## ACTIVITY
Search the records for "exactly". Copy every line where it appears.
RECORDS SHOWN below:
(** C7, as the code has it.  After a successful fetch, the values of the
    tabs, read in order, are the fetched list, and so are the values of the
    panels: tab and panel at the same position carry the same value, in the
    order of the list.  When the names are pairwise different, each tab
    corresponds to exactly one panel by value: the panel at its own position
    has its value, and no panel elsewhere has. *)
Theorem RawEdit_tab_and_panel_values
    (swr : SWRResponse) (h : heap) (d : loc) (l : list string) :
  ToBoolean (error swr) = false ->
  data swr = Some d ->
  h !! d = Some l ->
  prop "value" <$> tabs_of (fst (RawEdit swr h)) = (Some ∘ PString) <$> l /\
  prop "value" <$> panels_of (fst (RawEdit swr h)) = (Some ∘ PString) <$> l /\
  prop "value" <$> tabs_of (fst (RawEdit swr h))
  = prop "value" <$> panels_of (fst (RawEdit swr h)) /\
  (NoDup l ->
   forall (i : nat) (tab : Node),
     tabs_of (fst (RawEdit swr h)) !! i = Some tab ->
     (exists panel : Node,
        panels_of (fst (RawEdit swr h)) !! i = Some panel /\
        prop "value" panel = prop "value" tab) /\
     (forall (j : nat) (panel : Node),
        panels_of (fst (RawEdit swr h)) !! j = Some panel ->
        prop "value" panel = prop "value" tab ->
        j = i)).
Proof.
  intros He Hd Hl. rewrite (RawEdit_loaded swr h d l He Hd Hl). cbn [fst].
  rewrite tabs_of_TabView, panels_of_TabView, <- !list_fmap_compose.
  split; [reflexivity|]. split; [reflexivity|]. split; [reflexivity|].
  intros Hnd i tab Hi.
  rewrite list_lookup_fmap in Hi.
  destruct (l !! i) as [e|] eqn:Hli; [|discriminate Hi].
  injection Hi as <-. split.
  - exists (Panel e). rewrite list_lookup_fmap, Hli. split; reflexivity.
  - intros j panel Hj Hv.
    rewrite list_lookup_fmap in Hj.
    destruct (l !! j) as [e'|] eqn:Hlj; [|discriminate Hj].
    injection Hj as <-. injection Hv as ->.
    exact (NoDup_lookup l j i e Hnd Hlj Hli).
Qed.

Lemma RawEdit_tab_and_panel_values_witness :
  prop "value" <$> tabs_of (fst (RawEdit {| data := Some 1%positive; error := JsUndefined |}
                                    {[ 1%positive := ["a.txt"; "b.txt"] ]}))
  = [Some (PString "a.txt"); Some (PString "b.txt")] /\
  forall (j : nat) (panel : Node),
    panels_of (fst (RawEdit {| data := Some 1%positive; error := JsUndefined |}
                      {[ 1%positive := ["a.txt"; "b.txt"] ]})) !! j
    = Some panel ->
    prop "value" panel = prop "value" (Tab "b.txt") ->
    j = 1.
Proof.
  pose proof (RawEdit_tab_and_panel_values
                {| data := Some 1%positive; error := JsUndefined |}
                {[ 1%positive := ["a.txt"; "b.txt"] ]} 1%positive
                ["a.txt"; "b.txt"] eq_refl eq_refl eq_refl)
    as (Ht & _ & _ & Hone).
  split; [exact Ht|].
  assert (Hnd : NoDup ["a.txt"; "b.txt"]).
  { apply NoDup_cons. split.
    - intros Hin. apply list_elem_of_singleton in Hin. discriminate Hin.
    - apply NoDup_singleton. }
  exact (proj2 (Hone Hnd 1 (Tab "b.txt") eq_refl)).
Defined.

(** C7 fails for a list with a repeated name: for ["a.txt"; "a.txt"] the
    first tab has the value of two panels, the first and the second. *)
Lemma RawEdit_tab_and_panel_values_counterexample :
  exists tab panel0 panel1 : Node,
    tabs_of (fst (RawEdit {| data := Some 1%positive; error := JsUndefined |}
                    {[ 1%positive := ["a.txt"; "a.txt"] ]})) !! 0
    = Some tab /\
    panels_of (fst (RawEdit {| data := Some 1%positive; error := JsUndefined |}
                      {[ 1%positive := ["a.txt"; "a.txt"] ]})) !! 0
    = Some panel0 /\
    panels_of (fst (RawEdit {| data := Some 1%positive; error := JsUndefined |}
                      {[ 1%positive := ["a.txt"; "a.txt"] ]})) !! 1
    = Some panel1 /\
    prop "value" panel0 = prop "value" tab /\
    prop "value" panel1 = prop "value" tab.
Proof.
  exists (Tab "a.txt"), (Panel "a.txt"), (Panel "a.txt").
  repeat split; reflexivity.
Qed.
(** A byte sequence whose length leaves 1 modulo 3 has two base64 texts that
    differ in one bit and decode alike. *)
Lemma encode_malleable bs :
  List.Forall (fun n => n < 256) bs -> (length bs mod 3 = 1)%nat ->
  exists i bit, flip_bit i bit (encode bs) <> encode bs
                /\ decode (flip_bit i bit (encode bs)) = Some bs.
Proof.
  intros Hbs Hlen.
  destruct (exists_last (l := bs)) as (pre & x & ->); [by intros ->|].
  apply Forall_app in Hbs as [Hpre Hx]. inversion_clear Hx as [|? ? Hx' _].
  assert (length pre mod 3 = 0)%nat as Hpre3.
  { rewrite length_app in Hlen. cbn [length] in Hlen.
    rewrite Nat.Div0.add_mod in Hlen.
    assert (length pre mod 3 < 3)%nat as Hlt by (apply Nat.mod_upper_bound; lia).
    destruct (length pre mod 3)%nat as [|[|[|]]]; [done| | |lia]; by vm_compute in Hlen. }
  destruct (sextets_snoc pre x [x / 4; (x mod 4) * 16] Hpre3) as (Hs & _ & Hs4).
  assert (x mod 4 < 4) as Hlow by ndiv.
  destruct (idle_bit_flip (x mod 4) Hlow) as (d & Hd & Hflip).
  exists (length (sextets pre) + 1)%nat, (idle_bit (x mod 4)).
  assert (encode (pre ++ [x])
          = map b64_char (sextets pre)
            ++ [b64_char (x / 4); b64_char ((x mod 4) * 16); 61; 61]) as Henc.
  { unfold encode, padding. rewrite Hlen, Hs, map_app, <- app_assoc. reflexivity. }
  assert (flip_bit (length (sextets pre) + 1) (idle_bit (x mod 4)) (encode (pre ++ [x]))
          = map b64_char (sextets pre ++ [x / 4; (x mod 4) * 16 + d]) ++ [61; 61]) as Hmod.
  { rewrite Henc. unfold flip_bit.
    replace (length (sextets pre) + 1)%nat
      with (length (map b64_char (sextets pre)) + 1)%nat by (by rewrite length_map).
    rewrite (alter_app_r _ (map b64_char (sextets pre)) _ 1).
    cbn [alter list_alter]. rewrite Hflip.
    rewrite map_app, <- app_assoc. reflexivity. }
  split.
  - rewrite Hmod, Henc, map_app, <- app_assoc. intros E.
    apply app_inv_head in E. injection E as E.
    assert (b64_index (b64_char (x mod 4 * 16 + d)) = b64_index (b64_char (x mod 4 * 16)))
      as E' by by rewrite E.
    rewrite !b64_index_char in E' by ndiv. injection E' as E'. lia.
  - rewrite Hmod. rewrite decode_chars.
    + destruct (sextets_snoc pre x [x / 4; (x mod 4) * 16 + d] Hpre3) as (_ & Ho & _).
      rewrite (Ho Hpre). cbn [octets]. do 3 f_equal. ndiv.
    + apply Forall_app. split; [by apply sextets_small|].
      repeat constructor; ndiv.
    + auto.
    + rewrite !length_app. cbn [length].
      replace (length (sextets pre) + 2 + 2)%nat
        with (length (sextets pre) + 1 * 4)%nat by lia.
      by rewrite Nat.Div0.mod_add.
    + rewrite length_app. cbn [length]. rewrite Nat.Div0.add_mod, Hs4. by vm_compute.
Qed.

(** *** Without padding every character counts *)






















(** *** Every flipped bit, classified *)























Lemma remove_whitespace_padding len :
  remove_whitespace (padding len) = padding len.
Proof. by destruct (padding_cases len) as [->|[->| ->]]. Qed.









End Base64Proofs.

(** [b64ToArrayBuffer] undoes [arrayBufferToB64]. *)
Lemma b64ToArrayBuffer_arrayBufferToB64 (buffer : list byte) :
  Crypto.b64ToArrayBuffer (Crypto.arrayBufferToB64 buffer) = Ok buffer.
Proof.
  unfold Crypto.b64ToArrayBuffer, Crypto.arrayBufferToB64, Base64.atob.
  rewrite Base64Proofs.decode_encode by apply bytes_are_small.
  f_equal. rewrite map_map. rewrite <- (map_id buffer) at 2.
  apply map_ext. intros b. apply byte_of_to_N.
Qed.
End of RECORDS SHOWN.
RECORDS SHOWN below:
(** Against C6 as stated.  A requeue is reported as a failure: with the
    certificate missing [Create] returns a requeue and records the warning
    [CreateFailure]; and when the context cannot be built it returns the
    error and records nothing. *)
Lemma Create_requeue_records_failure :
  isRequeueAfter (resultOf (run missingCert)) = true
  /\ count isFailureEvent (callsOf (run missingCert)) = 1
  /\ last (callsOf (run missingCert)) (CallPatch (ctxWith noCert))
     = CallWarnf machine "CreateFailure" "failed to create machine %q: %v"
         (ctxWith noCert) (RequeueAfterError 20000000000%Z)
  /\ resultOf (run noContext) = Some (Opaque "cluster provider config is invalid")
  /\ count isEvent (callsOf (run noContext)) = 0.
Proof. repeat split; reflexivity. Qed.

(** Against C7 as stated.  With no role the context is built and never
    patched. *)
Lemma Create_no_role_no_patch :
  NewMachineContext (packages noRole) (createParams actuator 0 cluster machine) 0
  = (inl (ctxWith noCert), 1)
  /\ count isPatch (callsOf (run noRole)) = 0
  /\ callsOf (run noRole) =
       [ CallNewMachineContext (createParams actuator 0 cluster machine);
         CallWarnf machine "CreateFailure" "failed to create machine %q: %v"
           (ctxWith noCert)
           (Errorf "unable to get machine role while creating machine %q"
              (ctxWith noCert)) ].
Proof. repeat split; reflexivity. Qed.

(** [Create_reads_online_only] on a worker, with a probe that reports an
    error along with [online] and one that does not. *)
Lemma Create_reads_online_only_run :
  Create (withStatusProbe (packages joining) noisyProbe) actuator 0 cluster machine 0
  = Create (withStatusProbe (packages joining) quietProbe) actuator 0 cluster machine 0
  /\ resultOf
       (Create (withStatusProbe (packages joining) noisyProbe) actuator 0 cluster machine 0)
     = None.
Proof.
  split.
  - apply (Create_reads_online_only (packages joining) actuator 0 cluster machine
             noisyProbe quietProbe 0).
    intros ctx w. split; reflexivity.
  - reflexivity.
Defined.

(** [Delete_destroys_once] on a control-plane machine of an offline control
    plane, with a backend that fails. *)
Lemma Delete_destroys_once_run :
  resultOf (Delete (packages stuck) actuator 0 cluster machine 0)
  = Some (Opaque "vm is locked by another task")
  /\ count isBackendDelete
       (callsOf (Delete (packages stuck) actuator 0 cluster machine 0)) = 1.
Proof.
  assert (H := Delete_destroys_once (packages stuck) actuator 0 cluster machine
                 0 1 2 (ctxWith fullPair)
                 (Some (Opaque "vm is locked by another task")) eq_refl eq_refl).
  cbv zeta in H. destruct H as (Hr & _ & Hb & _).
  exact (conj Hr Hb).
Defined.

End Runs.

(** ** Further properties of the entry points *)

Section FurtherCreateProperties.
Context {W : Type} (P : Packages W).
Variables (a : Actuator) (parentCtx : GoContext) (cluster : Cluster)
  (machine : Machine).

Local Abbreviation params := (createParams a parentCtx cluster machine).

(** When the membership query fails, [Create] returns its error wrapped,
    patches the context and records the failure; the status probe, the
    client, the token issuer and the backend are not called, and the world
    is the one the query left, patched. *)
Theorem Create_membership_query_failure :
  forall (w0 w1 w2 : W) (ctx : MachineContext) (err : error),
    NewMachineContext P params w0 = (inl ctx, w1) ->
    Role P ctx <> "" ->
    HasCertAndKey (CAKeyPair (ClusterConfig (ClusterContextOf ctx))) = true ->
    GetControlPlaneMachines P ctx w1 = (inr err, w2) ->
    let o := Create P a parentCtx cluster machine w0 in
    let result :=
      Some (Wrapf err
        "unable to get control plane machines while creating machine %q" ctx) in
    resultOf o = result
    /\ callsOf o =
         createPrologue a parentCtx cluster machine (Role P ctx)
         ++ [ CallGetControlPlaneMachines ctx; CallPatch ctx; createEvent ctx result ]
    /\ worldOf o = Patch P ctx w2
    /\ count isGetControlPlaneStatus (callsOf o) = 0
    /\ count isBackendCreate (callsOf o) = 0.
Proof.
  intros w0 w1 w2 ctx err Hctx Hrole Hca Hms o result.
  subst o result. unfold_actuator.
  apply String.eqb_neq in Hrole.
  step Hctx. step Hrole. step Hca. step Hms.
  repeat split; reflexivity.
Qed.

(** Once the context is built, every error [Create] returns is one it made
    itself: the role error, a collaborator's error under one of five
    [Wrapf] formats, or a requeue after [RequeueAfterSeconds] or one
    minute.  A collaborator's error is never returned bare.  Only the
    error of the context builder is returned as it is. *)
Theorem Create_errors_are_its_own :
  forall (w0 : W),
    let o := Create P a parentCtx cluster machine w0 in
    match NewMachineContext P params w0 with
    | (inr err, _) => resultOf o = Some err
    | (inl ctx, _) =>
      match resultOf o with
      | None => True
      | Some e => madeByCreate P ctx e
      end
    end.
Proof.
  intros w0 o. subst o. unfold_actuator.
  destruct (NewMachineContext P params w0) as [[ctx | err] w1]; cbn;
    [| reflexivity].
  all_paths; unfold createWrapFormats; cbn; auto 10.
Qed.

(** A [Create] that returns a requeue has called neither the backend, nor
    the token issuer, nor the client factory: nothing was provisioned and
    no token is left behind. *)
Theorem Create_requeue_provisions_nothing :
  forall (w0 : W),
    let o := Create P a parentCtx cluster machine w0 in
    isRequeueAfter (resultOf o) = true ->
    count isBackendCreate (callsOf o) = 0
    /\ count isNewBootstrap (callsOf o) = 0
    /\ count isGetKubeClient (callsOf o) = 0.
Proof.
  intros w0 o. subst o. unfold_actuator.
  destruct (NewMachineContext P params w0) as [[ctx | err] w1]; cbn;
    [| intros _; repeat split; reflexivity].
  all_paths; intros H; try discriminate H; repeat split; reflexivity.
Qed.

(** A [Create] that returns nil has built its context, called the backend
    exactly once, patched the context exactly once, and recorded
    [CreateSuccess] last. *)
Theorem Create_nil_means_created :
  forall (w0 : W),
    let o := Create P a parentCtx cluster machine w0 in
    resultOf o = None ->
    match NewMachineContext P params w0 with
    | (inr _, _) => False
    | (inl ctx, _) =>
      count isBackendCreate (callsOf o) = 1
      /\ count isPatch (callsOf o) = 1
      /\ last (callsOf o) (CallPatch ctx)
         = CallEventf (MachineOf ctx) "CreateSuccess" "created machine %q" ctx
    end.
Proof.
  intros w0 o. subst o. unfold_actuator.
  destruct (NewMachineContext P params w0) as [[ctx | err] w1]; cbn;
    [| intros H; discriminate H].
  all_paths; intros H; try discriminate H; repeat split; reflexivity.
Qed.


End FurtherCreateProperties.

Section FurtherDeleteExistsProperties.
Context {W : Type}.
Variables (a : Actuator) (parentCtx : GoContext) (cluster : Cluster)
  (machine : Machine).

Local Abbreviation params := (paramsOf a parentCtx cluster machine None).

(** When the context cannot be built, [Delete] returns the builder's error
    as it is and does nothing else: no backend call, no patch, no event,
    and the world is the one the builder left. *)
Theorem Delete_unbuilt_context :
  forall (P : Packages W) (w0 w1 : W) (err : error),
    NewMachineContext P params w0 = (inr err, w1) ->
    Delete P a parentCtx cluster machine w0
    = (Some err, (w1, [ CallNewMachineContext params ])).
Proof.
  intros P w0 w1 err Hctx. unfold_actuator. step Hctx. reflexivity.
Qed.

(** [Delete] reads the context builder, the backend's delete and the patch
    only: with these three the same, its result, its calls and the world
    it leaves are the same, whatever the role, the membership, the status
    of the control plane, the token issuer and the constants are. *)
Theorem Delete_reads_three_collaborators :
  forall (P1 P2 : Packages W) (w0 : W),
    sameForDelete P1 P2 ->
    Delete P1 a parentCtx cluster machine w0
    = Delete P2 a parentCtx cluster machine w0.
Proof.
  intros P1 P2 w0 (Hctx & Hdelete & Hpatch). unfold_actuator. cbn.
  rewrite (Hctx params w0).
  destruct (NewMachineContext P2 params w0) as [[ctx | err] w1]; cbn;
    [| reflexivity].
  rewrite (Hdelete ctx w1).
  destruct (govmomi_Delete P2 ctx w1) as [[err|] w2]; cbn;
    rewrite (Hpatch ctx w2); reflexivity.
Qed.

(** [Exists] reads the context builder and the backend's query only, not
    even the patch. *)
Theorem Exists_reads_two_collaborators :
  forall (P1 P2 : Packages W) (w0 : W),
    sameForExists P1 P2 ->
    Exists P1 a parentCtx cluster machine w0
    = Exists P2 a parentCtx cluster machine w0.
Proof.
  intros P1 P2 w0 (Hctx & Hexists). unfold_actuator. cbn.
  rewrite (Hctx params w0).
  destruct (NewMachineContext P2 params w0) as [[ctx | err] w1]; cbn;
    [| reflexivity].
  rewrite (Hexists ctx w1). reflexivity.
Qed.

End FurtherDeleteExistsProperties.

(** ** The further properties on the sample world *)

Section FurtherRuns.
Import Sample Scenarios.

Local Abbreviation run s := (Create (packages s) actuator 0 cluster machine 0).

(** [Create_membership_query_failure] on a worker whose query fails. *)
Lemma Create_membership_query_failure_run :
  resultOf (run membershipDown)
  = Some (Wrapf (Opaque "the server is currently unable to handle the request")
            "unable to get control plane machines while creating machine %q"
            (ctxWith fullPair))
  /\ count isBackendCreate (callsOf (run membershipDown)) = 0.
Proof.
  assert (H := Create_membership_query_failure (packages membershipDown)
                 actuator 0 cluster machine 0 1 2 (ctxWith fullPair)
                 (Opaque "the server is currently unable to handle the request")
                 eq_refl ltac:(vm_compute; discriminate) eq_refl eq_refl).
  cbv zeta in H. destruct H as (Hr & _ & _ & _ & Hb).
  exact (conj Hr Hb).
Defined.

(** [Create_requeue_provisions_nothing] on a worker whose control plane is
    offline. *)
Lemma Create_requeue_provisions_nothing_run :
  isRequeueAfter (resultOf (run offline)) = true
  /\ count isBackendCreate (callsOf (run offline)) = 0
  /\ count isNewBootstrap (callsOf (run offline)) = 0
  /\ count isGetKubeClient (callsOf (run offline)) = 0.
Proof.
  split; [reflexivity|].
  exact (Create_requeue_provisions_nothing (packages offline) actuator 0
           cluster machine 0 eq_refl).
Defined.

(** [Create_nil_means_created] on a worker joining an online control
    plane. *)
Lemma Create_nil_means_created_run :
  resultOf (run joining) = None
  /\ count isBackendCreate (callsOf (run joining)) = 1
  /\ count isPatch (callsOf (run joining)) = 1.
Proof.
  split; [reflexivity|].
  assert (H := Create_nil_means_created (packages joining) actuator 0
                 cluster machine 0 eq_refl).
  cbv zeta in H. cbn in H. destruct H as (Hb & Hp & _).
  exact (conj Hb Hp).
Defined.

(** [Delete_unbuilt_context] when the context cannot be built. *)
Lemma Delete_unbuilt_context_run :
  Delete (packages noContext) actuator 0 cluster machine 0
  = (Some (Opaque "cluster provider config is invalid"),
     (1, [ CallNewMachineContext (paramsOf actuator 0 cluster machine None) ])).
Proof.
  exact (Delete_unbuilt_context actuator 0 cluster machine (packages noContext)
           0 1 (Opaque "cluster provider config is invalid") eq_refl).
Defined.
End of RECORDS SHOWN.
## ANSWER TO THIS PROBLEM
    corresponds to exactly one panel by value: the panel at its own position
    exactly once, patched the context exactly once, and recorded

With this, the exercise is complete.